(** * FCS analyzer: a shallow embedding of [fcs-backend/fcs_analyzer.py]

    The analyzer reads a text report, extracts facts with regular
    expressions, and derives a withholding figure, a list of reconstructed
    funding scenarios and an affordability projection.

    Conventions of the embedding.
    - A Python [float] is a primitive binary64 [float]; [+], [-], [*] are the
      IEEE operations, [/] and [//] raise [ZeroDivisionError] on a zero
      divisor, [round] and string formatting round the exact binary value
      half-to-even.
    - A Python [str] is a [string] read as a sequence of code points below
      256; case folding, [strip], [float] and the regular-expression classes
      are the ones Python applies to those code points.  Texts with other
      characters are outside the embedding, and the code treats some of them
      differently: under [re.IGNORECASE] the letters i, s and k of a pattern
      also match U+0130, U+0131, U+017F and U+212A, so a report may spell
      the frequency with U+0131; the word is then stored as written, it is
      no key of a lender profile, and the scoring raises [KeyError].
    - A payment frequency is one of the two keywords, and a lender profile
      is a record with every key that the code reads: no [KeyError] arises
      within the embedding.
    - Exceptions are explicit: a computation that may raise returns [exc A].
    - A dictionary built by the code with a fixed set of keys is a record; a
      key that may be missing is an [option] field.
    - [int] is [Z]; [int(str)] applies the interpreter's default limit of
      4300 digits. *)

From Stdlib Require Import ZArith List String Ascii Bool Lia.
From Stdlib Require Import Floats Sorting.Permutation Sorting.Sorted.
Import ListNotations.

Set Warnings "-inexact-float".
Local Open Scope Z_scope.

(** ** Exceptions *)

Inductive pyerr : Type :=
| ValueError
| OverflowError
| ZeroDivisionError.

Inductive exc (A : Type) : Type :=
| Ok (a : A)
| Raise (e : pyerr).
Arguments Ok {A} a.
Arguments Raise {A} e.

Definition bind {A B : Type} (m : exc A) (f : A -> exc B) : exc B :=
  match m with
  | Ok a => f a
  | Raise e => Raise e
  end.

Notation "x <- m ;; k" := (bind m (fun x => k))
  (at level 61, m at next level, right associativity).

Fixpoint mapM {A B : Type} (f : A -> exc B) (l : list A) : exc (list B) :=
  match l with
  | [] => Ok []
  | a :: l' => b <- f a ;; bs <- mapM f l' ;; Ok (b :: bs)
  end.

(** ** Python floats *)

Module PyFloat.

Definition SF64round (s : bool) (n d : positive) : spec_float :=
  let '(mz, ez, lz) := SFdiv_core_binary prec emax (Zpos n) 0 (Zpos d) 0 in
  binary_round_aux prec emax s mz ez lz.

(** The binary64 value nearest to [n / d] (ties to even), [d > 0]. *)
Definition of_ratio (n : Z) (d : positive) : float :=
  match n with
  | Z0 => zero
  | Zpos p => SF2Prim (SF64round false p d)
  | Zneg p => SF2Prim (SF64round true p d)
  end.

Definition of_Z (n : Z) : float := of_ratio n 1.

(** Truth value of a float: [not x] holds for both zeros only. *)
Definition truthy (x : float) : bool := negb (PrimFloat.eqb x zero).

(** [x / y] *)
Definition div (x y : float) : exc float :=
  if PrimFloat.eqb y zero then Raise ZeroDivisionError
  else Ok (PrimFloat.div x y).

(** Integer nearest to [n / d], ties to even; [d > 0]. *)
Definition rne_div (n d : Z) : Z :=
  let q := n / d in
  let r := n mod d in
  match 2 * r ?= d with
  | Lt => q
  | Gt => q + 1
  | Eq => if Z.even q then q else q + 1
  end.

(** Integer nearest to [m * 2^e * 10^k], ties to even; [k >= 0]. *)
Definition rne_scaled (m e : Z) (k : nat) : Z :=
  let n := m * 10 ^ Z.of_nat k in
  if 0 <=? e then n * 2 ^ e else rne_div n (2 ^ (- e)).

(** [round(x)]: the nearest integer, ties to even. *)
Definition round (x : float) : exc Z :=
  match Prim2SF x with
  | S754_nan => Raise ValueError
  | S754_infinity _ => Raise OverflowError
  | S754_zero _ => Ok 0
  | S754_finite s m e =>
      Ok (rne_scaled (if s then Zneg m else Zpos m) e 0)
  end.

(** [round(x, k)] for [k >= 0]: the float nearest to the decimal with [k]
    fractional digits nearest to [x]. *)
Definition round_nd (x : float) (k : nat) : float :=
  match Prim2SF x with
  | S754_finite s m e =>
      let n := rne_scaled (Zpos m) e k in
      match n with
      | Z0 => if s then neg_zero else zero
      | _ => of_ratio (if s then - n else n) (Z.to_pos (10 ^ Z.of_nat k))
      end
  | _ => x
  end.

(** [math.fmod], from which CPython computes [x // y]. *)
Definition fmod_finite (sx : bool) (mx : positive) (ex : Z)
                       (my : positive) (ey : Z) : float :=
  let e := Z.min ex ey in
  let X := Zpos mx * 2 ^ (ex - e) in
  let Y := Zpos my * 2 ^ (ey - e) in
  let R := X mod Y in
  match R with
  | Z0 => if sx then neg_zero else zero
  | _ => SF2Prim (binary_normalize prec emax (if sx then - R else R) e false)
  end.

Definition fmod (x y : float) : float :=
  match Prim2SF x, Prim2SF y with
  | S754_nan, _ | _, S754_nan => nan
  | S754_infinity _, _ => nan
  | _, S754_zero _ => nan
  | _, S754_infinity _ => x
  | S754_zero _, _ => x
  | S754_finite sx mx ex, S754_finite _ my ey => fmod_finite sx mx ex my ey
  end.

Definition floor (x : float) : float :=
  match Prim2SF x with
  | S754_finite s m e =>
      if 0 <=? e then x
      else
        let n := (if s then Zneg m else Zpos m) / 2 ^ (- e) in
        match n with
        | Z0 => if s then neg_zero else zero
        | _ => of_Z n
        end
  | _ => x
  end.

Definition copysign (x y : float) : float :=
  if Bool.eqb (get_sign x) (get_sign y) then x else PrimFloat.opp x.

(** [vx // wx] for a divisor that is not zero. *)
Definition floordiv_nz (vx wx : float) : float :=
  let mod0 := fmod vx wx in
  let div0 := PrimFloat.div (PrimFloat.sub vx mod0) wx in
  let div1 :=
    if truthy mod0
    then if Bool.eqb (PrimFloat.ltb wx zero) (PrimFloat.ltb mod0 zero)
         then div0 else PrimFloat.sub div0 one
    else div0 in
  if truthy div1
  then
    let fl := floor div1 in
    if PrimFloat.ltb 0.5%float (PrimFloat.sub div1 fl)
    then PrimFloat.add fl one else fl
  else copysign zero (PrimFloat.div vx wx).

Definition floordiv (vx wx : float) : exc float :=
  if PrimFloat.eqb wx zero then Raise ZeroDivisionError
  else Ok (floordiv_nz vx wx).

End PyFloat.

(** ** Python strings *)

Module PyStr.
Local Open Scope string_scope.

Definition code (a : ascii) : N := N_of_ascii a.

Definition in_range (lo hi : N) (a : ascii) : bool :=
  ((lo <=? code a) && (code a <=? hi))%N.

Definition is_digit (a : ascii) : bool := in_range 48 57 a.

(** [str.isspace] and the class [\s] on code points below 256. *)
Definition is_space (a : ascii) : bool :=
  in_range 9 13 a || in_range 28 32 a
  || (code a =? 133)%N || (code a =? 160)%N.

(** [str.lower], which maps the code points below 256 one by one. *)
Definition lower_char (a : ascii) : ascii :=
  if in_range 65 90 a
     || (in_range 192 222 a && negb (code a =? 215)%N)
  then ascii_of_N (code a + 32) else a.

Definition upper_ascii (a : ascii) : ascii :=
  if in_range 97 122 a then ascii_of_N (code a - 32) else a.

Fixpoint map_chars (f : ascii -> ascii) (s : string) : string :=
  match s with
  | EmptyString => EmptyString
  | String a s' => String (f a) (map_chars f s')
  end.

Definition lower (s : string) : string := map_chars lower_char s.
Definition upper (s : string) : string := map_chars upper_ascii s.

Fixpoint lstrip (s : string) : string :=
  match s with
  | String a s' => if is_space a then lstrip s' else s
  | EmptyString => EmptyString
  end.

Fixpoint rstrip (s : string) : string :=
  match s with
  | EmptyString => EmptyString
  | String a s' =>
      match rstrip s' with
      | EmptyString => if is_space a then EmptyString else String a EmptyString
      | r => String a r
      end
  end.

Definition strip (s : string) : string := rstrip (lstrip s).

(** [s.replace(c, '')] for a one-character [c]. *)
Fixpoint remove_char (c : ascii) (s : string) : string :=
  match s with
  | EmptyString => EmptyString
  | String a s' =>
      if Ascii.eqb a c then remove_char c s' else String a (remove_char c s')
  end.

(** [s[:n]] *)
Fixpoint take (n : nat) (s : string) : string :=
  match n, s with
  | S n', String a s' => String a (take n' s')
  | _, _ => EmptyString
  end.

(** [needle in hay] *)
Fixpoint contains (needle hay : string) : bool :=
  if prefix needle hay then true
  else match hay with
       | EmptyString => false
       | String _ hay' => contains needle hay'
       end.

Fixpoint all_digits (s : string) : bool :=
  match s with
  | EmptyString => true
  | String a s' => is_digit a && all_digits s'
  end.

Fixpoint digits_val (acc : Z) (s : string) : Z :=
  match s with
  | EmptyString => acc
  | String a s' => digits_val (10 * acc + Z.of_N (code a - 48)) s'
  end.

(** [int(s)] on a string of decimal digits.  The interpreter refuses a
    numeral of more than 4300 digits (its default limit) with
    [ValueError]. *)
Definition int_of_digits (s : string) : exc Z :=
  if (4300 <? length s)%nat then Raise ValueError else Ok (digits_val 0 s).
☆ ☆ ☆ ☆
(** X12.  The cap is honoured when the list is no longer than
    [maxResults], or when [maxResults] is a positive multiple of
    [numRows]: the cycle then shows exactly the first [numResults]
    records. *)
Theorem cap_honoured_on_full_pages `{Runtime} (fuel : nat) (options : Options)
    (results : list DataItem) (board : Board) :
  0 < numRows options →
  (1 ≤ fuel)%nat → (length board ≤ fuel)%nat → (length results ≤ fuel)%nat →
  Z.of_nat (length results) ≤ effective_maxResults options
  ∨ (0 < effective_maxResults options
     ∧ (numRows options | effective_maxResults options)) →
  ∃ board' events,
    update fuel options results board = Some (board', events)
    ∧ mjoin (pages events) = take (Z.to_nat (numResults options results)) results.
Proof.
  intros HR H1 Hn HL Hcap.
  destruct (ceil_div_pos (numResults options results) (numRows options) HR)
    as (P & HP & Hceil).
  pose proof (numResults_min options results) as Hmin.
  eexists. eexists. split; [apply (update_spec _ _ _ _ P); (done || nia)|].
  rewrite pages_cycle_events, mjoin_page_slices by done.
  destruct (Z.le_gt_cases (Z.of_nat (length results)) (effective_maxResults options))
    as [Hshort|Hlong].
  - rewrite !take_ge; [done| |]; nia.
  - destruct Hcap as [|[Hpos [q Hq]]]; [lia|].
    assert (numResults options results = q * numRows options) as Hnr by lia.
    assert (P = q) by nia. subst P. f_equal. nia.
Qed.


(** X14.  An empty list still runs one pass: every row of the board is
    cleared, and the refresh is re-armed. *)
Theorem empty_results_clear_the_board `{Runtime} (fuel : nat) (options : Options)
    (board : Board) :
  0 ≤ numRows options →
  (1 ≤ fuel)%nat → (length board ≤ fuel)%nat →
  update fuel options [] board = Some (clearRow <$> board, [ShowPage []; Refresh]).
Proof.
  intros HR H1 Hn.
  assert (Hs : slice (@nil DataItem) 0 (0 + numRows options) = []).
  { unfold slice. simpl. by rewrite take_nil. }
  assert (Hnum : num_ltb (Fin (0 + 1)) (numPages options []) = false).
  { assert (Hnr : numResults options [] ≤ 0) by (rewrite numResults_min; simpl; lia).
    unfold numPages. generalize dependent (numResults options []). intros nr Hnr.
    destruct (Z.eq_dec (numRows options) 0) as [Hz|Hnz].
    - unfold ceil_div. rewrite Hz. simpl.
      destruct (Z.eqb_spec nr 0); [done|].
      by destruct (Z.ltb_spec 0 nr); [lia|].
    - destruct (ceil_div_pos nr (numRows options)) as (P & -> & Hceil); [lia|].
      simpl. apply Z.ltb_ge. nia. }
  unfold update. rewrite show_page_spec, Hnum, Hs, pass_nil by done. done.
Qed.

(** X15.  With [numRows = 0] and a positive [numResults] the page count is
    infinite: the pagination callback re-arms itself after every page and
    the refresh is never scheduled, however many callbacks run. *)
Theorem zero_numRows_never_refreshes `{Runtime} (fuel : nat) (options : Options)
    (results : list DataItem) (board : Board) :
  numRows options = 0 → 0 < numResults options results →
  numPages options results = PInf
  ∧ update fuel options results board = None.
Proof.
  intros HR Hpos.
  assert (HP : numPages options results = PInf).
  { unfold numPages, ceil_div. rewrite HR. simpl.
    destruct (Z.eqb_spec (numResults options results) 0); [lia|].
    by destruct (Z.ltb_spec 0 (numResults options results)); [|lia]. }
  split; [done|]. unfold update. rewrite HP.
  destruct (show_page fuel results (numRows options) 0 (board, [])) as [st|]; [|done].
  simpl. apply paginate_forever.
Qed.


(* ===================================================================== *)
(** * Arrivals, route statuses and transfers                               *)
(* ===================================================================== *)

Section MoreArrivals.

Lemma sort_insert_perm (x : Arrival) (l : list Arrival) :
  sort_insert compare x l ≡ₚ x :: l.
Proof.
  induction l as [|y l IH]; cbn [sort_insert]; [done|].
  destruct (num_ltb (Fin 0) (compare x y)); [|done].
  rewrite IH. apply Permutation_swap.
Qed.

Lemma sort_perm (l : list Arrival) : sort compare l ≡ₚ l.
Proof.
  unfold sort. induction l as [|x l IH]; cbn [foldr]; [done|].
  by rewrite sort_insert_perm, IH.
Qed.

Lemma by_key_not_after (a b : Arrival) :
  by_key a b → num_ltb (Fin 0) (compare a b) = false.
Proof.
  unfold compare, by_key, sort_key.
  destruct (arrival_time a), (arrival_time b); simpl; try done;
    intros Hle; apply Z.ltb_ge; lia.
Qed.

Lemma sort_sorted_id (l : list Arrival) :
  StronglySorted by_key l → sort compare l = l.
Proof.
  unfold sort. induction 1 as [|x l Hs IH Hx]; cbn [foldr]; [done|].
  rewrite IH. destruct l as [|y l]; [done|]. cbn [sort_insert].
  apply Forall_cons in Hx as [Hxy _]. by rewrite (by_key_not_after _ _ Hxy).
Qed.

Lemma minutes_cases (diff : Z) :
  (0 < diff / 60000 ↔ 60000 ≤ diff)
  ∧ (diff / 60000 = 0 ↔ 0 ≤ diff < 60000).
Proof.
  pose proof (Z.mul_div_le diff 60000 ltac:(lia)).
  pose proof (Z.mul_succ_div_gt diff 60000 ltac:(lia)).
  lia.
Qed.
☆ ☆ ☆ ☆
■ What this task involves ■
Could you write out, exactly as they stand, only the lines above that begin at the line with "numeral of more" and stop after the line with "if (4300 <?"?

■ Output ■
    numeral of more than 4300 digits (its default limit) with
    [ValueError]. *)
Definition int_of_digits (s : string) : exc Z :=
  if (4300 <? length s)%nat then Raise ValueError else Ok (digits_val 0 s).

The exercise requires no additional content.